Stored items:
------

(** * olapy: the cube configuration loader

    A shallow embedding of [olapy/core/mdx/tools/config_file_parser.py]
    (class [ConfigParser]) together with the properties of its documented
    behaviour.

    The loader is dynamically typed Python: every field access on the parsed
    YAML document can raise.  The embedding therefore works on a small model
    of Python values ([Py.pyval]) with the exceptions the interpreter raises
    for subscripting, iteration, membership tests and hashing, and follows
    the evaluation order of the source expression by expression.

    Conventions of the model: mappings keep their entries in insertion order
    (as [OrderedDict] does, and [dict] since CPython 3.7); paths are joined
    as [posixpath] joins them; the file system is a finite map from the path
    strings the program uses to what is stored there. *)

From Stdlib Require Import ZArith Ascii String.
From stdpp Require Import base option list strings gmap.

Local Open Scope string_scope.

(** ** Python values and the exceptions of the data model *)

Module Py.

(** Why a [TypeError] was raised. *)
Inductive type_error : Type :=
| NotSubscriptable   (* None['k'], 1['k'], True['k'] *)
| BadIndex           (* [..]['k'], 'abc'['k'] : indices must be integers *)
| NotIterable        (* iter(None), iter(1), 'k' in None *)
| Unhashable.        (* a list or dict used as a dictionary key *)

(** Why [open] failed: the error numbers the model tells apart, and any
    other one by its number. *)
Inductive errno : Type :=
| ENOENT | EACCES | EISDIR | ENOTDIR
| Errno (number : nat).

Inductive exn : Type :=
| KeyError (key : string)
| TypeError (why : type_error)
| IOError (code : errno) (path : string)
| ValueError         (* open('a\x00b'): embedded null character in path *)
| YAMLError.

(** A computation that returns or raises. *)
Inductive result (A : Type) : Type :=
| Ok (a : A)
| Raise (e : exn).
Arguments Ok {A} a.
Arguments Raise {A} e.

Definition bind {A B} (m : result A) (k : A -> result B) : result B :=
  match m with
  | Ok a => k a
  | Raise e => Raise e
  end.

(** The values [yaml.load] builds for a document: scalars, sequences and
    mappings.  A mapping is kept as the list of its entries in insertion
    order (floats and timestamps are not part of the model). *)
#[local] Unset Elimination Schemes.
Inductive pyval : Type :=
| PyNone
| PyBool (b : bool)
| PyInt (z : Z)
| PyStr (s : string)
| PyList (items : list pyval)
| PyDict (entries : list (pyval * pyval)).
#[local] Set Elimination Schemes.

Definition dict : Type := list (pyval * pyval).

(** [hash(v)] succeeds. *)
Definition hashable (v : pyval) : bool :=
  match v with
  | PyList _ | PyDict _ => false
  | _ => true
  end.

(** Equality of dictionary keys: [True == 1] and [False == 0]. *)
Definition key_eqb (a b : pyval) : bool :=
  match a, b with
  | PyNone, PyNone => true
  | PyStr s, PyStr t => String.eqb s t
  | PyBool x, PyBool y => Bool.eqb x y
  | PyInt x, PyInt y => Z.eqb x y
  | PyBool x, PyInt y => Z.eqb (if x then 1 else 0) y
  | PyInt x, PyBool y => Z.eqb x (if y then 1 else 0)
  | _, _ => false
  end.

(** [d.get(k)] *)
Fixpoint dict_get (d : dict) (k : pyval) : option pyval :=
  match d with
  | [] => None
  | (k', v) :: r => if key_eqb k' k then Some v else dict_get r k
  end.

(** [d[k] = v]: an existing key keeps its place (and its key object) and
    takes the new value, a new key goes last. *)
Fixpoint dict_set (d : dict) (k v : pyval) : dict :=
  match d with
  | [] => [(k, v)]
  | (k', v') :: r =>
      if key_eqb k' k then (k', v) :: r else (k', v') :: dict_set r k v
  end.

(** [v[k]] for a string subscript [k]. *)
Definition getitem (v : pyval) (k : string) : result pyval :=
  match v with
  | PyDict d =>
      match dict_get d (PyStr k) with
      | Some x => Ok x
      | None => Raise (KeyError k)
      end
  | PyList _ | PyStr _ => Raise (TypeError BadIndex)
  | PyNone | PyBool _ | PyInt _ => Raise (TypeError NotSubscriptable)
  end.

Fixpoint chars (s : string) : list pyval :=
  match s with
  | EmptyString => []
  | String c r => PyStr (String c EmptyString) :: chars r
  end.

(** The elements [for x in v] runs through. *)
Definition iter (v : pyval) : result (list pyval) :=
  match v with
  | PyList l => Ok l
  | PyDict d => Ok (map fst d)
  | PyStr s => Ok (chars s)
  | PyNone | PyBool _ | PyInt _ => Raise (TypeError NotIterable)
  end.

Fixpoint is_substring (needle s : string) : bool :=
  String.prefix needle s ||
  match s with
  | EmptyString => false
  | String _ r => is_substring needle r
  end.

(** [k in v] for a string [k]. *)
Definition contains (k : string) (v : pyval) : result bool :=
  match v with
  | PyDict d => Ok (bool_decide (is_Some (dict_get d (PyStr k))))
  | PyList l => Ok (existsb (key_eqb (PyStr k)) l)
  | PyStr s => Ok (is_substring k s)
  | PyNone | PyBool _ | PyInt _ => Raise (TypeError NotIterable)
  end.

(** [bool(v)] *)
Definition truthy (v : pyval) : bool :=
  match v with
  | PyNone => false
  | PyBool b => b
  | PyInt z => negb (Z.eqb z 0)
  | PyStr s => negb (String.eqb s "")
  | PyList l => negb (bool_decide (l = []))
  | PyDict d => negb (bool_decide (d = []))
  end.

(** [zip(a, b)]: stops with the shorter argument. *)
Definition zip (a b : pyval) : result (list (pyval * pyval)) :=
  bind (iter a) (fun xs =>
  bind (iter b) (fun ys =>
  Ok (combine xs ys))).

(** [dict(f(x) for x in xs)] and [OrderedDict(f(x) for x in xs)], started
    from [d]: the generator is consumed lazily, so the pair of an element is
    computed, hashed and stored before the next element is looked at. *)
Fixpoint dict_of_generator {A} (f : A -> result (pyval * pyval))
         (xs : list A) (d : dict) : result dict :=
  match xs with
  | [] => Ok d
  | x :: r =>
      bind (f x) (fun p =>
      if hashable (fst p)
      then dict_of_generator f r (dict_set d (fst p) (snd p))
      else Raise (TypeError Unhashable))
  end.

(** [[f(x) for x in xs]] *)
Fixpoint list_comprehension {A B} (f : A -> result B) (xs : list A)
  : result (list B) :=
  match xs with
  | [] => Ok []
  | x :: r =>
      bind (f x) (fun y =>
      bind (list_comprehension f r) (fun ys =>
      Ok (y :: ys)))
  end.

End Py.

Export Py.

Notation "'let!' x ':=' m 'in' k" := (bind m (fun x => k))
  (at level 10, x name, m at level 100, k at level 200).

(** ** The descriptor classes *)

(** Modelled from the spec: [olapy/core/mdx/tools/models.py], which declares
    the classes [Facts], [Dimension] and [Cube], is not part of the sources at
    hand; each is taken to be the plain record of the keyword arguments it is
    built from (section 3 of the specification).  A field holds whatever value
    the document gave, so its type is [pyval]. *)
Record Facts : Type := mkFacts {
  table_name : pyval;
  keys : dict;
  measures : pyval;
}.

Record Dimension : Type := mkDimension {
  dim_name : pyval;
  displayName : pyval;
  columns : dict;
}.

Record Cube : Type := mkCube {
  xmla_authentication : bool;
  cube_name : pyval;
  source : pyval;
  facts : list Facts;
  dimensions : list Dimension;
}.

(** ** From the parsed document to the descriptor

    The body of [get_cube_config] after [yaml.load], in evaluation order. *)

Module Descriptor.

(** The generator element of the [OrderedDict] of a dimension:
    [(column['name'],
      column['name'] if 'column_new_name' not in column
                     else column['column_new_name'])] *)
Definition column_pair (column : pyval) : result (pyval * pyval) :=
  let! k := getitem column "name" in
  let! renamed := contains "column_new_name" column in
  let! v := (if negb renamed then getitem column "name"
             else getitem column "column_new_name") in
  Ok (k, v).

(** [OrderedDict(... for column in dimension['dimension']['columns'])
     if 'columns' in dimension['dimension'] else {}] *)
Definition dimension_columns (dimension : pyval) : result dict :=
  let! d := getitem dimension "dimension" in
  let! declared := contains "columns" d in
  if declared then
    let! d' := getitem dimension "dimension" in
    let! cols := getitem d' "columns" in
    let! cs := iter cols in
    dict_of_generator column_pair cs []
  else Ok [].

(** [Dimension(name=..., displayName=..., columns=...)] *)
Definition get_dimension (dimension : pyval) : result Dimension :=
  let! d := getitem dimension "dimension" in
  let! n := getitem d "name" in
  let! d' := getitem dimension "dimension" in
  let! dn := getitem d' "displayName" in
  let! cs := dimension_columns dimension in
  Ok (mkDimension n dn cs).

(** [[Dimension(...) for dimension in config['dimensions']]] *)
Definition get_dimensions (config : pyval) : result (list Dimension) :=
  let! ds := getitem config "dimensions" in
  let! entries := iter ds in
  list_comprehension get_dimension entries.

(** [dict(zip(config['facts']['keys']['columns_names'],
              config['facts']['keys']['refs']))] *)
Definition facts_keys (config : pyval) : result dict :=
  let! f := getitem config "facts" in
  let! k := getitem f "keys" in
  let! names := getitem k "columns_names" in
  let! f' := getitem config "facts" in
  let! k' := getitem f' "keys" in
  let! refs := getitem k' "refs" in
  let! pairs := zip names refs in
  dict_of_generator Ok pairs [].

(** [[Facts(table_name=..., keys=..., measures=...)]] *)
Definition get_facts (config : pyval) : result (list Facts) :=
  let! f := getitem config "facts" in
  let! t := getitem f "table_name" in
  let! ks := facts_keys config in
  let! f' := getitem config "facts" in
  let! ms := getitem f' "measures" in
  Ok [mkFacts t ks ms].

(** Everything [get_cube_config] does with the value of [yaml.load]. *)
Definition cube_of_config (config : pyval) : result Cube :=
  let! fs := get_facts config in
  let! ds := get_dimensions config in
  let! x := getitem config "xmla_authentication" in
  let! n := getitem config "name" in
  let! s := getitem config "source" in
  Ok (mkCube (truthy x) n s fs ds).

End Descriptor.

Export Descriptor.

(** ** The operating system as the loader sees it *)

Module OS.

(** What the process finds at a path: a regular file, which it may or may
    not read, or a directory, which it may or may not read and may or may
    not search.  (Other kinds of files are not part of the model.) *)
Inductive node : Type :=
| RegularFile (readable : bool) (text : string)
| Directory (readable searchable : bool).

(** The process environment ([os.environ]), what [expanduser("~")] answers,
    and the file system, keyed by the path string as the program passes it
    (no normalisation, no symbolic links). *)
Record world : Type := mkWorld {
  environ : gmap string string;
  home : string;
  fs : gmap string node;
}.

(** A computation in the world: it returns or raises, and leaves a world. *)
Definition IO (A : Type) : Type := world -> result A * world.

Definition io_ret {A} (a : A) : IO A := fun w => (Ok a, w).

Definition io_bind {A B} (m : IO A) (k : A -> IO B) : IO B :=
  fun w =>
    match m w with
    | (Ok a, w') => k a w'
    | (Raise e, w') => (Raise e, w')
    end.

Definition io_lift {A} (r : result A) : IO A := fun w => (r, w).

(** ['k' in os.environ] *)
Definition environ_contains (k : string) : IO bool :=
  fun w => (Ok (bool_decide (is_Some (environ w !! k))), w).

(** [os.environ[k]] *)
Definition environ_get (k : string) : IO string :=
  fun w =>
    match environ w !! k with
    | Some v => (Ok v, w)
    | None => (Raise (KeyError k), w)
    end.

(** [expanduser("~")] *)
Definition expanduser_home : IO string :=
  fun w => (Ok (home w), w).

(** [os.path.isfile(p)]: an [os.stat] failure is caught and answered
    [False]. *)
Definition isfile (p : string) : IO bool :=
  fun w =>
    match fs w !! p with
    | Some (RegularFile _ _) => (Ok true, w)
    | Some (Directory _ _) | None => (Ok false, w)
    end.

(** The path contains the character of code 0. *)
Fixpoint has_nul (s : string) : bool :=
  match s with
  | EmptyString => false
  | String c r => Ascii.eqb c Ascii.zero || has_nul r
  end.

(** The proper ancestors of [seen ++ rest] that end within [rest]: what
    stands before each separator, the root apart, outermost first. *)
Fixpoint ancestors_from (seen rest : string) : list string :=
  match rest with
  | EmptyString => []
  | String c r =>
      let more := ancestors_from (seen ++ String c EmptyString) r in
      if Ascii.eqb c "/"%char && negb (String.eqb seen "")
      then seen :: more
      else more
  end.

(** The error number of looking up a path at which nothing is found: the
    first ancestor that is a regular file ([ENOTDIR]) or a directory the
    process may not search ([EACCES]) decides, and without one it is
    [ENOENT]. *)
Fixpoint lookup_errno (w : world) (ancestors : list string) : errno :=
  match ancestors with
  | [] => ENOENT
  | q :: r =>
      match fs w !! q with
      | Some (RegularFile _ _) => ENOTDIR
      | Some (Directory _ false) => EACCES
      | Some (Directory _ true) | None => lookup_errno w r
      end
  end.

------

ASSIGNMENT: Quote, word for word, every line from the top of the entries through the line that holds "The loader is".

RESULT:
(** * olapy: the cube configuration loader

    A shallow embedding of [olapy/core/mdx/tools/config_file_parser.py]
    (class [ConfigParser]) together with the properties of its documented
    behaviour.

    The loader is dynamically typed Python: every field access on the parsed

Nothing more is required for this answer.